The term “sustainability” often brings to mind initiatives focused around limiting the destruction done to the earth and its natural resources. In a free association game, phrases like waste water filtration, recycling programs, worm composting, and energy efficiency would probably be popular, and justified, suggestions. Sustainability encompasses all of these projects and a vast number of other ecology-focused programs. But what about sustainability issues that are not directly related to the traditional environmental science topics we all think about when we consider the word sustainability? What about, for example, sustainable tourism, sustainable fashion, sustainable leadership? What is sustainability, after all?

The gold-standard designation for the term sustainability is one that was coined by the United Nations’ Brundtland Commission in 1987: (sustainability) is “development that meets the needs of the present without compromising the ability of future generations to meet their own needs.” Although this definition was initially conceived to depict how humans relate to the planet earth, the meaning is equally applicable in the business world, and in particular, in describing sustainable leadership. 

Sustainable business, and sustainable leadership, is not simply an office deciding to go paperless or switch water cooler vendors for a more eco-friendly provider. Sustainable leadership is the conscious decision by an organization’s management to make current business decisions that will have an impact– or rather, not have a negative impact—on the future of the business. Making current decisions with an eye toward the future takes a self-assured leader, as the impact of his or her decisions may not be fully realized until after his tenure with the company has ended.  To use an agri-business analogy, the sustainable leader is the farmer who sows the seeds with the understanding that a future farmer in her position will harvest the crop and accept the credit for, and bounty of, her decisions.  
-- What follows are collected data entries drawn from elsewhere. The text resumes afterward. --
(** A column that a null empties; a column that a null clears. *)
Definition text_column (v : option (option pystr)) (old : pystr) : pystr := match v with Some (Some s) => s | Some None => [] | None => old end.
Definition null_column {A} (v : option (option A)) (old : option A) : option A := match v with Some x => x | None => old end.

Definition patched (p : patch) (now : Z) (r : sim_row) : sim_row :=
  let iso v := match v with Some (Some d) => Some (Some (isoformat d)) | Some None => Some None | None => None end in
  mkSim (s_id r) (s_iccid r) (text_column (p_label p) (s_label r)) (text_column (p_phone p) (s_phone r))
    (match p_billing p with Some (Some s) => s | Some None => str "unknown" | None => s_billing r end)
    (text_column (p_plan p) (s_plan r)) (null_column (p_balance p) (s_balance r)) (null_column (p_threshold p) (s_threshold r))
    (match p_currency p with Some _ => upper_ascii <$> text_column (p_currency p) [] | None => s_currency r end)
    (match p_balance p with
     | None => s_balance_updated r
     | Some None => None
     | Some (Some b) => if bool_decide (s_balance r = Some b) then s_balance_updated r else Some now
     end)
    (null_column (iso (p_expires p)) (s_expires r)) (null_column (iso (p_activity p)) (s_activity r)) (text_column (p_note p) (s_note r)).

Inductive http := Done (r : sim_row) | NotFound | BadRequest | Unprocessable.

(** The cards' table and the incidents. *)
Definition patch_sim (id : Z) (p : patch) (today now : Z) (sims : list sim_row) (t : Incidents.table) : http * list sim_row * Incidents.table :=
  if negb (valid_patch p) then (Unprocessable, sims, t)
  else match List.find (fun r => s_id r =? id) sims with
       | None => (NotFound, sims, t)
       | Some r =>
           if is_empty p then (BadRequest, sims, t)
           else let new := patched p now r in
                let sims := (fun r => if s_id r =? id then new else r) <$> sims in
                (Done new, sims, reconcile_sim_incidents today now sims t)
       end.

End Dates.

(** ** One incident per fingerprint *)

Import Incidents.

Definition found (fp : pystr) (t : table) : option incident := List.find (fun i => bool_decide (i_fingerprint i = fp)) (rows t).

(** An incident that has not been resolved. *)
Definition standing (fp : pystr) (t : table) : Prop := exists i, found fp t = Some i /\ i_status i <> Resolved.

Lemma find_map_other (g : incident -> incident) fp l :
  (forall i, i_fingerprint (g i) = i_fingerprint i) -> (forall i, i_fingerprint i = fp -> g i = i) ->
  List.find (fun i => bool_decide (i_fingerprint i = fp)) (g <$> l) = List.find (fun i => bool_decide (i_fingerprint i = fp)) l.
Proof.
  intros Hf Hg. induction l as [|i l IH]; [done|]. rewrite fmap_cons. cbn [List.find]. rewrite Hf. case_bool_decide as E; [by rewrite Hg|done].
Qed.

Lemma find_map_same (g : incident -> incident) fp l : (forall i, i_fingerprint (g i) = i_fingerprint i) ->
  List.find (fun i => bool_decide (i_fingerprint i = fp)) (g <$> l) = g <$> List.find (fun i => bool_decide (i_fingerprint i = fp)) l.
Proof.
  intros Hf. induction l as [|i l IH]; [done|]. rewrite fmap_cons. cbn [List.find]. rewrite Hf. by case_bool_decide.
Qed.

Lemma find_app {A} (p : A -> bool) l m : List.find p (l ++ m) = match List.find p l with Some x => Some x | None => List.find p m end.
Proof. induction l as [|x l IH]; [done|]. cbn. by destruct (p x). Qed.

Lemma find_none_existsb {A} (p : A -> bool) l : existsb p l = false -> List.find p l = None.
Proof. induction l as [|x l IH]; [done|]. cbn. destruct (p x); [done|exact IH]. Qed.

Lemma perform_other fp f c now t : fp <> take 256 f -> found fp (perform f c now t) = found fp t.
Proof.
  intros Hne. destruct c as [kind severity source title detail|detail]; unfold found; cbn [perform].
  - unfold open_incident. destruct (existsb _ _); cbn [rows].
    + apply find_map_other; intros i; case_bool_decide as E; [done..|congruence|done].
    + rewrite find_app. destruct (List.find _ (rows t)); [done|]. cbn. by rewrite bool_decide_eq_false_2 by done.
  - cbn. apply find_map_other; intros i; unfold resolves; [by case_bool_decide; [destruct (bool_decide _)|]|].
    intros E. by rewrite bool_decide_eq_false_2 by congruence.
Qed.

(** What a call leaves under its fingerprint. *)
Definition effect (f : pystr) (c : incident_call) (t : table) : Prop :=
  match c with
  | Open kind severity _ _ _ =>
      exists i, found (take 256 f) t = Some i /\ i_status i <> Resolved /\ i_severity i = take 16 severity /\ i_kind i = take 64 kind
  | Resolve _ => forall i, found (take 256 f) t = Some i -> i_status i = Resolved
  end.

Lemma perform_effect f c now t : effect f c (perform f c now t).
Proof.
  destruct c as [kind severity source title detail|detail]; unfold effect, found; cbn [perform].
  - unfold open_incident. destruct (existsb _ _) eqn:E; cbn [rows].
    + rewrite find_map_same by (intros i; by case_bool_decide). apply existsb_exists in E as (j & Hj & Ej).
      destruct (List.find _ (rows t)) as [i|] eqn:Ei; [|pose proof (List.find_none _ _ Ei _ Hj); congruence].
      apply List.find_some in Ei as [_ Ei]. cbn. rewrite Ei. eexists. split; [reflexivity|]. cbn.
      split_and!; [|done..]. by destruct (bool_decide_reflect (i_status i = Resolved)).
    + rewrite find_app, (find_none_existsb _ _ E). cbn. rewrite bool_decide_eq_true_2 by done. eexists. by split_and!.
  - cbn. rewrite find_map_same by (intros i; by destruct (resolves f i)). intros i Hi.
    apply fmap_Some in Hi as (j & Hj & ->). apply List.find_some in Hj as [_ Hj]. unfold resolves. rewrite Hj. cbn [andb].
    by destruct (bool_decide_reflect (i_status j = Resolved)).
Qed.

Lemma effect_found f c t t' : found (take 256 f) t' = found (take 256 f) t -> effect f c t -> effect f c t'.
Proof. intros E. unfold effect. by rewrite E. Qed.

Lemma perform_all_other fp now cs t : fp ∉ take 256 <$> cs.*1 -> found fp (perform_all now cs t) = found fp t.
Proof.
  unfold perform_all. revert t. induction cs as [|[f c] cs IH]; intros t Hn; [done|]. rewrite !fmap_cons, not_elem_of_cons in Hn.
  cbn [foldl]. destruct Hn as [Hf Hn]. rewrite IH by done. by apply perform_other.
Qed.

Lemma perform_all_effect now cs t f c : NoDup (take 256 <$> cs.*1) -> (f, c) ∈ cs -> effect f c (perform_all now cs t).
Proof.
  revert t. induction cs as [|[f' c'] cs IH]; intros t Hn Hin; [by apply not_elem_of_nil in Hin|].
  rewrite !fmap_cons, NoDup_cons in Hn. destruct Hn as [Hf Hn]. change (perform_all now ((f', c') :: cs) t) with (perform_all now cs (perform f' c' now t)).
  apply elem_of_cons in Hin as [[= -> ->]|Hin]; [|by apply IH].
  eapply effect_found; [by apply perform_all_other|]. apply perform_effect.
Qed.

Lemma standing_open f kind severity source title detail t : effect f (Open kind severity source title detail) t -> standing (take 256 f) t.
Proof. intros (i & Hi & Hs & _). by exists i. Qed.

Lemma standing_resolve f detail t : effect f (Resolve detail) t -> ~ standing (take 256 f) t.
Proof. intros H (i & Hi & Hs). by apply Hs, H. Qed.

(** ** The fingerprints *)

(** Row numbers of SQLite. *)
Definition row_numbers (sims : list sim_row) : Prop := NoDup (s_id <$> sims) /\ Forall (fun s => 1 <= s_id s < 2 ^ 63) sims.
A sustainable leader assesses decisions regarding the organization’s human capital with a similar eye to the future.  These days it is easy to promote from within, and move employees from one department to another. But are these decisions sustainable for the future of each department, for the employees themselves, and for the greater organization? Do these decisions foster the development of a long-term employee who is committed to the organization and buys into the firm’s value proposition? Do these decisions nurture the employee’s growth, showing that the organization is interested in retaining him or her? As we can see, the role of a sustainable leader is not easy. 

Have you observed any sustainable leadership behaviors by your organization’s management?  What are your thoughts on these behaviors, and on sustainable leadership in general? Is it worth it to put the extra time into creating a sustainable leadership plan, or is it better to just focus on the here and now?
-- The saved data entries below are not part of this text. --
Lemma batch_pass (short : bool) : (short = true -> (length (hit plan s batch t) < batch)%nat) ->
  pass (if short then rest else s :: rest) (counted s (Z.of_nat (length (hit plan s batch t))) removed) arr alive_after (delete_batch plan s batch t).2.
Proof.
  intros Hshort. pose proof (pass_todo _ _ _ _ _ Hp) as Hl. constructor.
  - intros T. rewrite batch_filter, (pass_rows _ _ _ _ _ Hp). apply filter_narrow. intros r Hr.
    apply kept_spared; [apply elem_of_app; by right|]. by apply (Ha T).
  - intros T r Hr Hk. unfold alive_after. rewrite (pass_keep _ _ _ _ _ Hp T r Hr Hk). apply kept_spared; [apply elem_of_app; by left|done].
  - intros s' Hs. apply Hl. destruct short; [by right|done].
  - intros s' r Hs Hr [Hal Hsp]%andb_true_iff Hm. pose proof (pass_due _ _ _ _ _ Hp s' r Hs Hr Hal Hm) as Hd.
    destruct short; [|done]. apply elem_of_cons in Hd as [->|]; [|done]. exfalso.
    rewrite spared_own in Hsp. apply negb_true_iff, bool_decide_eq_false in Hsp. apply Hsp. apply list_elem_of_fmap. exists r. split; [done|].
    apply short_batch; [by apply Hshort| |done]. rewrite (pass_rows _ _ _ _ _ Hp). apply elem_of_app. left. by apply list_elem_of_filter.
  - intros T r q Hc Hr [Hal Hsp]%andb_true_iff Em Hq. unfold alive_after. rewrite (pass_child _ _ _ _ _ Hp T r q Hc Hr Hal Em Hq). cbn.
    destruct (spared s _ Messages q) eqn:Eq; [done|]. exfalso. unfold spared in Hsp, Eq. apply andb_true_iff in Hsp as [_ Hsp].
    cbn in Eq. rewrite andb_false_r in Eq. cbn in Eq. rewrite andb_true_r in Eq. apply negb_false_iff, andb_true_iff in Eq as [E%bool_decide_eq_true Hi%bool_decide_eq_true].
    rewrite <- E in Hsp. rewrite bool_decide_eq_true_2, Hc in Hsp by done. cbn in Hsp. unfold belongs in Hsp. rewrite Em in Hsp.
    by rewrite bool_decide_eq_true_2 in Hsp.
  - pose proof (pass_order _ _ _ _ _ Hp) as Ho. destruct short; [|done]. cbn [tail] in Ho. destruct rest; [done|]. by apply Forall_cons in Ho as [_ Ho].
  - intros T k Ek. pose proof (pass_count _ _ _ _ _ Hp T k Ek) as Hn. unfold counted. rewrite (l_keys s) by (apply Hl; left).
    destruct (decide (T = s_table s)) as [->|NT].
    + rewrite Ek, dict_get_set. cbn. rewrite Hn, own_count. lia.
    + rewrite other_count by done. destruct (key_of (s_table s)) as [k'|] eqn:E'; [|done].
      rewrite dict_get_set_ne; [done|]. intros ->. apply NT. by apply (key_inj _ _ k').
Qed.
(** A restored database starts cold.  Nobody is signed in, no
    agent is connected and no module online, no command is queued or running
    (those that were are closed, every other is as it was), no delivery is
    leased and none lost, every agent's tasks are to be sent again, the token
    before the last rotation is not accepted, and every other setting stays. *)
Theorem restored_starts_cold (lower : pystr -> pystr) (repr : json -> pystr) (sha256 : pystr -> pystr) (fromisoformat : pystr -> option Z)
    (c : content) (token : pystr) (header : option pystr) (now : Z) :
  let d := reset_restored_runtime c in
  let setting key := dict_get (str key) (c_settings d) in
  c_sessions d = []
  /\ Auth.authenticate lower repr sha256 fromisoformat header now
       (Auth.mkTokens token (setting "previous_agent_token_hash") (setting "previous_agent_token_expires_at"))
     = Auth.verify_agent_token (Auth.bearer lower header) token
  /\ (forall k, k ∉ PREVIOUS_TOKEN -> dict_get k (c_settings d) = dict_get k (c_settings c))
  /\ Forall2 (fun o o' => Operations.o_id o' = Operations.o_id o /\ Operations.active o' = false /\ (Operations.active o = false -> o' = o))
       (c_operations c) (c_operations d)
  /\ (forall id r, Fleet.agents (c_fleet d) !! id = Some r -> Fleet.a_connected r = false)
  /\ (forall m, m ∈ Fleet.devices (c_fleet d) -> Fleet.d_cols m !! str "online" = Some (JInt 0))
  /\ Forall2 (fun x x' => Outbox.target x' = Outbox.target x /\ Outbox.d_status x' = Outbox.d_status x /\ Outbox.d_lease x' = None)
       (c_deliveries c) (c_deliveries d)
  /\ (forall id r, c_syncs d !! id = Some r -> TaskSync.ar_status r = TaskSync.SyncPending /\ TaskSync.ar_applied r = []).
Proof.
  intros d setting.
  assert (Hs : forall k, dict_get k (c_settings d) = if negb (bool_decide (k ∈ PREVIOUS_TOKEN)) then dict_get k (c_settings c) else None).
  { intros k. pose proof (dict_get_filter (fun x => negb (bool_decide (x ∈ PREVIOUS_TOKEN))) k (c_settings c)) as E. cbv beta in E. rewrite <- E. cbn. f_equal. apply list_filter_iff.
    intros [k' v]. cbn. by rewrite negb_true_iff, bool_decide_eq_false. }
  split_and!.
  - done.
  - unfold setting, Auth.authenticate. rewrite !Hs. rewrite !bool_decide_eq_true_2 by (apply (bool_decide_eq_true_1 _); by vm_compute). cbn.
    destruct (Auth.verify_agent_token _ _) as [[]|]; done.
  - intros k Hk. rewrite Hs. by rewrite bool_decide_eq_false_2.
  - cbn. unfold Operations.reset_operations, Operations.update. apply Forall2_fmap_r, Forall_Forall2_diag, Forall_true. intros o. cbn.
    destruct (Operations.active o) eqn:Ea; [|by split_and!]. split_and!; [done| |done]. by destruct (Operations.has Operations.Queued o).
  - cbn. intros id r Hr. rewrite lookup_fmap in Hr. apply fmap_Some in Hr as (r0 & _ & ->). done.
  - cbn. intros m (m0 & -> & _)%list_elem_of_fmap. cbn. by rewrite lookup_insert_eq.
  - cbn. apply Forall2_fmap_r, Forall_Forall2_diag, Forall_true. intros x. done.
  - cbn. intros id r Hr. rewrite lookup_fmap in Hr. apply fmap_Some in Hr as (r0 & _ & ->). done.
Qed.
(** Every module in reach that nobody has a block for is reported once. *)
Lemma survey_complete held_then pinned probe reserved ports : forall seen p r i, p ∈ ports -> held_then p = false -> p ∉ pinned ->
  probe p = Some r -> Forall (fun c => _matches lower c r = false) reserved -> _identity_key lower r = Some i -> i ∉ seen ->
  i ∈ omap (_identity_key lower) (survey_loop lower held_then pinned probe reserved seen ports).
Proof.
  induction ports as [|q ports IH]; intros seen p r i Hp Hh Hpin Hpr Hres Hi Hs; [by apply elem_of_nil in Hp|]. cbn [survey_loop].
  apply elem_of_cons in Hp as [<-|Hp].
  - rewrite Hh, bool_decide_eq_false_2, Hpr by done. cbn [orb].
    assert (existsb (fun c => _matches lower c r) reserved = false) as ->.
    { apply not_true_iff_false. intros (c & Hc & Hm)%existsb_exists. rewrite <- list_elem_of_In in Hc. rewrite Forall_forall in Hres. by rewrite Hres in Hm. }
    rewrite Hi, bool_decide_eq_false_2 by done. cbn. rewrite Hi. left.
  - assert (Hgo : forall seen', i ∉ seen' -> i ∈ omap (_identity_key lower) (survey_loop lower held_then pinned probe reserved seen' ports)) by (intros; by eapply IH).
    repeat case_match; try by apply Hgo.
    + cbn. rewrite H2. destruct (decide (i = l)) as [->|Hne]; [left|]. right. apply Hgo. set_solver.
    + cbn. rewrite H2. by apply Hgo.
Qed.

(** C27 (safety): no two workers that search hold the same port.  However the
    workers' searches, failures and teardowns follow one another, those of
    pinned workers in between, the registry names for each port the one
    searching worker that has it and no other; so two workers without a port in
    their blocks never have the same one, a search never ends on a port that
    such a worker has, and a survey reports no module on the strength of such a
    port, nor of a port a block names.  A pinned worker goes to its port without
    asking: nothing keeps another pinned worker, or a search, from the same
    port (see [pinned_ports_are_shared]). *)
Theorem ports_are_exclusive (sole : bool) (d : desk) :
  rtc moves (opened sole) d ->
  (forall m n p, searching m -> searching n -> hands d !! m = Some p -> hands d !! n = Some p -> m = n)
  /\ (forall n p, searching n /\ hands d !! n = Some p <-> dict_get p (claimed (registry d)) = Some n)
  /\ (forall glob probe config p g, acquire lower glob probe config (registry d) = (Ok p, g) ->
       forall n, searching n -> hands d !! n <> Some p)
  /\ (forall glob realpath probe reserved r, r ∈ survey lower glob realpath (held (registry d)) probe reserved ->
       exists p, probe p = Some r /\ (forall n, searching n -> hands d !! n <> Some p)
         /\ (forall c, c ∈ reserved -> is_pinned c = true -> p <> realpath (port c))).
Proof.
  intros Hr. destruct (desk_reachable sole d Hr) as [_ Hd].
  assert (Hfree : forall p n, held (registry d) p = false -> searching n -> hands d !! n <> Some p).
  { intros p n Hh Hs Hn. unfold held in Hh. by rewrite (proj1 (Hd n p) (conj Hs Hn)) in Hh. }
  split_and!.
  - intros m n p Hm Hn Em En. assert (Hx := proj1 (Hd m p) (conj Hm Em)). assert (Hy := proj1 (Hd n p) (conj Hn En)). congruence.
  - exact Hd.
  - intros glob probe config p g [Hh _]%acquire_held n. by apply Hfree.
  - intros glob realpath probe reserved r ((p & _ & Hh & Hpin & Hp) & _)%survey_in. exists p. split_and!; [done|intros n; by apply Hfree|].
    intros c Hc Hcp ->. apply Hpin. apply list_elem_of_fmap. exists c. split; [done|]. by apply list_elem_of_filter.
Qed.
Kristi Hodges is Associate Director of Executive Education at the Quinlan School of Business and a guest blogger on Executive Decision. 

  • By Molly McCarty on 8.8.2012 at 3:28 pm

    As an active member of a number of student organizations, the concept of a sustainable leader is intriguing. Often the decisions made today are less beneficial tomorrow or in three months or next year. Being reminded that there are others who will take over the organization after they graduate doesn’t happen enough and it puts things into perspective. It encourages us to think beyond our own sphere of influence and look towards the ones who will lead after our term is over. Are we proud of what we pass on? Do we believe this is what’s best overall or is it a quick fix? Great post Kristi!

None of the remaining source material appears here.